### WHAT TO DO
Would you copy only the lines below, beginning with the one that contains "Definition jd_services_tick (services" and running through the last entry line?

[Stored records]
(** Packets for the register engine that it must not serve - not a
    register command, an empty set, a set of a read-only or reserved register,
    a get of a reserved one, a register the definition lacks - change nothing
    and are answered with one not-implemented report. *)
Lemma register_rejected `{JdSpec} `{Sender T} sdesc L st pkt (tx : T) :
  layout sdesc 0 0 = Some L ->
  let cmd := p_service_command pkt in
  (JD_IS_GET cmd = false /\ JD_IS_SET cmd = false) \/
  (JD_IS_SET cmd = true /\ (p_service_size pkt = 0 \/ reg_writable (JD_REG_CODE cmd) = false)) \/
  0xf00 <= JD_REG_CODE cmd \/
  List.find (fun e => re_reg e =? JD_REG_CODE cmd) L = None ->
  service_handle_register_final st pkt sdesc tx =
    '(_, tx) ← jd_send_not_implemented tx pkt; Ret (0, st, tx).
Proof.
  intros HL cmd Hrej. unfold service_handle_register_final.
  assert (service_handle_register st pkt sdesc tx = Ret (0, st, tx)) as ->; [|done].
  unfold service_handle_register. fold cmd.
  destruct (JD_IS_GET cmd) eqn:Eg, (JD_IS_SET cmd) eqn:Es; cbn [negb andb]; [|..|done];
    (destruct (Z.eqb_spec (p_service_size pkt) 0); cbn [andb]; [try done|]);
    rewrite ?Z.geb_leb; try (destruct (Z.leb_spec 0xf00 (JD_REG_CODE cmd)); [done|]); cbn [andb];
    try (destruct (Z.eqb_spec (Z.land (JD_REG_CODE cmd) 0xf00) 0x100); [done|]);
    rewrite (register_loop_layout _ _ 0 0 L _ _ _ _ _ (le_n _) HL).
  all: destruct Hrej as [[? ?]|[[? [?|Hw]]|[?| ->]]]; try done; try lia; exfalso.
  all: unfold reg_writable in Hw; apply andb_false_iff in Hw as [Hw|Hw]; bool_to_prop; done || lia.
Qed.

(** ** Register numbers and command codes *)

Section Codes.
Context `{JdSpec}.

Lemma lor_code k x : 0 <= k -> 0 <= x < 4096 -> Z.lor (k * 4096) x = k * 4096 + x.
Proof.
  intros Hk Hx. change 4096 with (2 ^ 12). rewrite <- Z.shiftl_mul_pow2 by lia. rewrite <- Z.add_lor_land.
  assert (Z.land (Z.shiftl k 12) x = 0) as ->; [|lia]. apply Z.bits_inj'. intros n Hn. rewrite Z.land_spec, Z.bits_0.
  destruct (Z.ltb_spec n 12) as [Hlt|Hge].
  - by rewrite Z.shiftl_spec_low by lia.
  - assert (Z.testbit x n = false) as ->; [|by rewrite andb_false_r]. destruct (Z.eqb_spec x 0) as [->|]; [apply Z.bits_0|].
    apply Z.bits_above_log2; [lia|]. apply Z.lt_le_trans with 12; [apply Z.log2_lt_pow2; lia|lia].
Qed.

(** The code of a set command and of a get command, and the register. *)
Lemma jd_set_split r : 0 <= r < 4096 -> JD_IS_SET (JD_SET r) = true /\ JD_IS_GET (JD_SET r) = false /\ JD_REG_CODE (JD_SET r) = r.
Proof.
  intros Hr. destruct jd_set_code as (k & Hk & E). unfold JD_IS_SET, JD_IS_GET, JD_REG_CODE, JD_SET. destruct jd_get_code as (g & Hg & Eg).
  pose proof jd_get_set as Hne. rewrite E, Eg in *. rewrite lor_code by lia. change 0xfff with (Z.ones 12).
  rewrite !Z.shiftr_div_pow2, Z.land_ones by lia. change (2 ^ 12) with 4096.
  rewrite !Z.div_mul by lia. replace ((k * 4096 + r) / 4096) with k by (Z.to_euclidean_division_equations; lia).
  split; [apply Z.eqb_refl|]. split; [apply Z.eqb_neq; lia|]. Z.to_euclidean_division_equations; lia.
Qed.

Lemma jd_set_inj a b : 0 <= a < 4096 -> 0 <= b < 4096 -> JD_SET a = JD_SET b -> a = b.
Proof. intros Ha Hb E. destruct (jd_set_split a Ha) as (_ & _ & <-). destruct (jd_set_split b Hb) as (_ & _ & <-). by rewrite E. Qed.

Lemma jd_get_not_set a b : 0 <= a < 4096 -> 0 <= b < 4096 -> JD_GET a <> JD_SET b.
Proof.
  intros Ha Hb E. destruct (jd_set_split b Hb) as (_ & Hg & _). rewrite <- E in Hg. destruct jd_get_code as (g & Hg1 & Eg).
  unfold JD_IS_GET, JD_GET in Hg. rewrite Eg, lor_code in Hg by lia. rewrite !Z.shiftr_div_pow2 in Hg by lia. change (2 ^ 12) with 4096 in Hg.
  rewrite Z.div_mul in Hg by lia. replace ((g * 4096 + a) / 4096) with g in Hg by (Z.to_euclidean_division_equations; lia). by rewrite Z.eqb_refl in Hg.
Qed.

Lemma reg_word tp v : 0 <= tp < 16 -> 0 <= v < 4096 ->
  Z.shiftr (JD_REG_ tp v) 12 = tp /\ Z.land (JD_REG_ tp v) 0xfff = v /\ JD_REG_ tp v = tp * 4096 + v.
Proof.
  intros Ht Hv. unfold JD_REG_. rewrite Z.shiftl_mul_pow2 by lia. change (2 ^ 12) with 4096. rewrite lor_code by lia. change 0xfff with (Z.ones 12).
  rewrite Z.shiftr_div_pow2, Z.land_ones by lia. change (2 ^ 12) with 4096. Z.to_euclidean_division_equations. lia.
Qed.

(** One step of the layout, for a register with a size of its own. *)
Lemma layout_plain tp v rest off bit o sz : 0 <= tp < 8 -> 0 <= v < 0xff1 -> regSize !! Z.to_nat tp = Some sz -> 0 < sz -> align_reg tp sz off bit = (o, 0) ->
  layout (JD_REG_ tp v :: rest) off bit =
    (es ← layout rest (o + sz) 0; Some ({| re_reg := v; re_tp := tp; re_off := o; re_bit := 0; re_size := sz |} :: es)).
Proof.
  intros Ht Hv Hsz Hs Ha. destruct (reg_word tp v) as (W1 & W2 & W3); [lia..|]. set (w := JD_REG_ tp v) in *. clearbody w. cbn [layout].
  rewrite W1, W2, Hsz. rewrite (proj2 (Z.eqb_neq w _)), (proj2 (Z.eqb_neq tp JD_REG_BYTES)), (proj2 (Z.eqb_neq tp JD_REG_BIT)); [|unfold JD_REG_BIT, JD_REG_BYTES, JD_REG_END; lia..].
  change (default 0 (Some sz)) with sz. rewrite Ha. by rewrite (proj2 (Z.eqb_neq sz 0)) by lia.
Qed.

(** The bits that tell the registers apart that cannot be written. *)
Lemma reg_group r : 0 <= r -> Z.land r 0xf00 = r / 256 mod 16 * 256.
Proof.
  intros Hr. change 256 with (2 ^ 8) at 2. rewrite <- Z.shiftl_mul_pow2 by lia. change (r / 256 mod 16) with (r / 2 ^ 8 mod 2 ^ 4).
  rewrite <- Z.shiftr_div_pow2, <- Z.land_ones by lia. apply Z.bits_inj'. intros n Hn. change 0xf00 with (Z.shiftl 15 8). change (Z.ones 4) with 15.
  rewrite Z.shiftl_spec, !Z.land_spec, Z.shiftl_spec by lia. destruct (Z.ltb_spec n 8).
  - rewrite (Z.testbit_neg_r 15) by lia. by rewrite !andb_false_r.
  - rewrite Z.shiftr_spec by lia. by replace (n - 8 + 8) with n by lia.
Qed.

Lemma reg_set_bytes st pkt tp sz off bit : Forall is_byte st -> Forall is_byte pkt -> Forall is_byte (reg_set st pkt tp sz off bit).
Proof.
  intros Hs Hp. assert (Forall is_byte (drop 16 pkt)) by (by apply Forall_drop). unfold reg_set.
  repeat case_match; auto with jd; apply Forall_mwrite; auto with jd; apply Forall_replicate; unfold is_byte; lia.
Qed.

(** Whatever the packet, the engine ends, and sends reports only. *)
Lemma register_total st pkt sdesc L (log : list output) : layout sdesc 0 0 = Some L -> exists r b rs,
  service_handle_register st pkt sdesc log = Ret (r, b, log ++ map Report rs).
Proof.
  intros HL. assert (forall r s, exists r' b rs, Ret (r, s, log) = Ret (A := Z * list Z * list output) (r', b, log ++ map Report rs)) as Hnil
    by (intros r s; exists r, s, []; cbn; by rewrite app_nil_r).
  unfold service_handle_register. repeat (match goal with |- context [if ?b then Ret _ else _] => destruct b; [apply Hnil|] end).
  rewrite (register_loop_layout _ _ 0 0 _ _ _ _ _ _ (le_n _) HL).
  destruct (List.find _ _) as [e|]; [|apply Hnil]. destruct (JD_IS_GET _); [|apply Hnil].
  unfold reg_get. destruct (_ =? JD_REG_BIT); [|destruct (_ && _); [apply Hnil|]].
  all: eexists _, _, [_]; reflexivity.
Qed.
(** And unless the packet writes a register, whose number it gives back, the
    state stays; if it does, the other registers keep their values. *)
Lemma register_final_spec st pkt sdesc L (log : list output) : layout sdesc 0 0 = Some L -> Forall (fun e => re_end e <= zlen st) L ->
  0 <= p_service_size pkt <= zlen (drop 16 pkt) -> Forall is_byte st -> Forall is_byte pkt -> exists r b log',
  service_handle_register_final st pkt sdesc log = Ret (r, b, log') /\ Forall is_byte b /\
    (b = st \/
     (r = JD_REG_CODE (p_service_command pkt) /\ JD_IS_SET (p_service_command pkt) = true /\ reg_writable r = true /\ (exists e, List.find (fun e => re_reg e =? r) L = Some e /\ reg_value b e = written e (pkt_payload pkt)) /\
      forall e, In e L -> re_reg e <> r -> reg_value b e = reg_value st e)).
Proof.
  intros HL Hend Hsz Hbs Hbp. destruct (layout_fits _ _ _ HL Hend) as [Hfit Hdis].
  assert (exists r b log', service_handle_register st pkt sdesc log = Ret (r, b, log') /\ Forall is_byte b /\
    (b = st \/ (r = JD_REG_CODE (p_service_command pkt) /\ JD_IS_SET (p_service_command pkt) = true /\ reg_writable r = true /\ (exists e, List.find (fun e => re_reg e =? r) L = Some e /\ reg_value b e = written e (pkt_payload pkt)) /\
      forall e, In e L -> re_reg e <> r -> reg_value b e = reg_value st e))) as (r & b & log' & E & Hbb & Hb).
  { unfold service_handle_register. repeat (match goal with |- context [if ?b then Ret _ else _] => destruct b eqn:?; [by eauto 9|] end).
    rewrite (register_loop_layout _ _ 0 0 _ _ _ _ _ _ (le_n _) HL).
    destruct (List.find _ _) as [e|] eqn:Ef; [|by eauto 9].
    pose proof Ef as [Hin Hcode%Z.eqb_eq]%List.find_some. destruct (JD_IS_GET _) eqn:Eg.
    - unfold reg_get. destruct (_ =? JD_REG_BIT); [|case_match; [by eauto 9|]]. all: eexists _, _, _; split; [reflexivity|split; [done|by left]].
    - eexists _, _, _. split; [reflexivity|]. split; [by apply reg_set_bytes|]. right. cbn [negb andb] in *. bool_to_prop.
      destruct (JD_IS_SET (p_service_command pkt)); [|done]. cbn [andb] in *. bool_to_prop. split; [done|]. split; [done|]. split.
      + unfold reg_writable. apply andb_true_iff. split; [|by apply negb_true_iff, Z.eqb_neq].
        match goal with Hg : (_ >=? 0xf00) = false |- _ => rewrite Z.geb_leb in Hg; apply Z.leb_gt in Hg; by apply Z.ltb_lt end.
      + split.
        { exists e. split; [exact Ef|]. apply reg_set_same; [by apply Hfit|lia]. }
        intros e2 Hin2 Hne. apply reg_set_other; [by apply Hfit|by apply Hfit|lia|]. apply Hdis; [done..|congruence]. }
  unfold service_handle_register_final. rewrite E. obind. destruct (r =? 0); [|by exists r, b, log'].
  unfold jd_send_not_implemented. destruct (has_flag _ _); obind; by eexists r, b, _.
Qed.
(** [for (;;) { handle; if (!jd_shift_frame(frame)) break; }] *)
Fixpoint process_frame_loop (fuel : nat) (services : list (srv A)) (frame : list Z) (st : sys A)
    : outcome (list Z * sys A) :=
  match fuel with
  | O => OutOfFuel
  | S fuel' =>
      '(frame, st) ← jd_services_handle_packet services frame st;
      let '(more, frame) := jd_shift_frame frame in
      if more =? 0 then Ret (frame, st) else process_frame_loop fuel' services frame st
  end.

(** A frame holds at most 59 packets ([frame_packets_terminates]). *)
Definition FRAME_FUEL : nat := 70.

(** Acknowledge first: the handling can take time. *)
Definition ack_frame (frame : list Z) (st : sys A) : outcome (sys A) :=
  if has_flag (f_flags frame) JD_FRAME_FLAG_ACK_REQUESTED
     && has_flag (f_flags frame) JD_FRAME_FLAG_COMMAND
     && (f_device_identifier frame =? self) then
    '(_, st) ← send_packet st JD_SERVICE_INDEX_CRC_ACK (f_crc frame) [];
    tx_flush st
  else Ret st.

Definition jd_services_process_frame (services : list (srv A)) (frame : list Z) (st : sys A)
    : outcome (list Z * sys A) :=
  st ← ack_frame frame st;
  process_frame_loop FRAME_FUEL services frame st.

(** ** Allocation and start *)

Definition jd_allocate_service (services : list (srv A)) (vt : srv A) (st : sys A)
    : outcome (list (srv A) * sys A) :=
  if zlen services >=? JD_MAX_SERVICES then Panic
  else Ret (services ++ [vt], set_curr st IN_SERV_INIT).

Fixpoint allocate_services (services vts : list (srv A)) (st : sys A) : outcome (list (srv A) * sys A) :=
  match vts with
  | [] => Ret (services, st)
  | vt :: vts => '(services, st) ← jd_allocate_service services vt st; allocate_services services vts st
  end.

(** The control service first, then those of [app_init_services] and
    [jd_srvcfg_run]. *)
Definition jd_services_init (ctrl : srv A) (vts : list (srv A)) (st : sys A)
    : outcome (list (srv A) * sys A) :=
  st ← refresh_now st;
  '(services, st) ← allocate_services [] (ctrl :: vts) st;
  let st := set_curr st 0 in
  let '(micros, app) := tim_get_micros (sy_app st) in
  Ret (services, set_app (set_lastMax st (u32 micros)) app).

(** ** The main loop *)

Fixpoint process_services (services : list (srv A)) (i : Z) (st : sys A) : outcome (sys A) :=
  match services with
  | [] => Ret st
  | s :: rest => st ← srv_process s (set_curr st i); process_services rest (i + 1) st
  end.

Definition event_queue_process (st : sys A) : outcome (sys A) :=
  '(ev, tx) ← jd_process_event_queue (H := txrx_sender self) (now (sy_clock st)) (sy_ev st) (sy_tx st);
  Ret (set_tx (set_ev st ev) tx).

Definition opipe_process (st : sys A) : outcome (sys A) :=
  '(op, tx) ← jd_opipe_process (H := txrx_frame_sender self) false (now (sy_clock st)) (sy_op st) (sy_tx st);
  Ret (set_tx (set_op st op) tx).

Definition jd_services_tick (services : list (srv A)) (st : sys A) : outcome (sys A) :=
  let '(due, na) := jd_should_sample (now (sy_clock st)) (nextAnnounce (sy_sched st)) 500000 in
  let st := set_nextAnnounce st na in
  st ← (if due then jd_services_announce services st else Ret st);
  let lm := lastMax (sy_sched st) in
  let st := if (lm =? 0) || in_past (now (sy_clock st)) (u32 (lm + Z.shiftl 2 20))
            then let st := set_lastMax st 0 in set_app st (glow_brain false (sy_app st)) else st in
  match services with
  | [] => Panic
  | ctrl :: rest =>
      st ← srv_process ctrl st;
      st ← (if negb (curr_service_process (sy_sched st) =? IN_SERV_SLEEP) then
              st ← process_services rest 1 st; Ret (set_curr st 0)
            else Ret st);
      st ← event_queue_process st;
      st ← status_process st;
      st ← opipe_process st;
      st ← client_process st;
      st ← lstore_process st;
      st ← usb_process st;
      tx_flush st
  end.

### THE ANSWER
Definition jd_services_tick (services : list (srv A)) (st : sys A) : outcome (sys A) :=
  let '(due, na) := jd_should_sample (now (sy_clock st)) (nextAnnounce (sy_sched st)) 500000 in
  let st := set_nextAnnounce st na in
  st ← (if due then jd_services_announce services st else Ret st);
  let lm := lastMax (sy_sched st) in
  let st := if (lm =? 0) || in_past (now (sy_clock st)) (u32 (lm + Z.shiftl 2 20))
            then let st := set_lastMax st 0 in set_app st (glow_brain false (sy_app st)) else st in
  match services with
  | [] => Panic
  | ctrl :: rest =>
      st ← srv_process ctrl st;
      st ← (if negb (curr_service_process (sy_sched st) =? IN_SERV_SLEEP) then
              st ← process_services rest 1 st; Ret (set_curr st 0)
            else Ret st);
      st ← event_queue_process st;
      st ← status_process st;
      st ← opipe_process st;
      st ← client_process st;
      st ← lstore_process st;
      st ← usb_process st;
      tx_flush st
  end.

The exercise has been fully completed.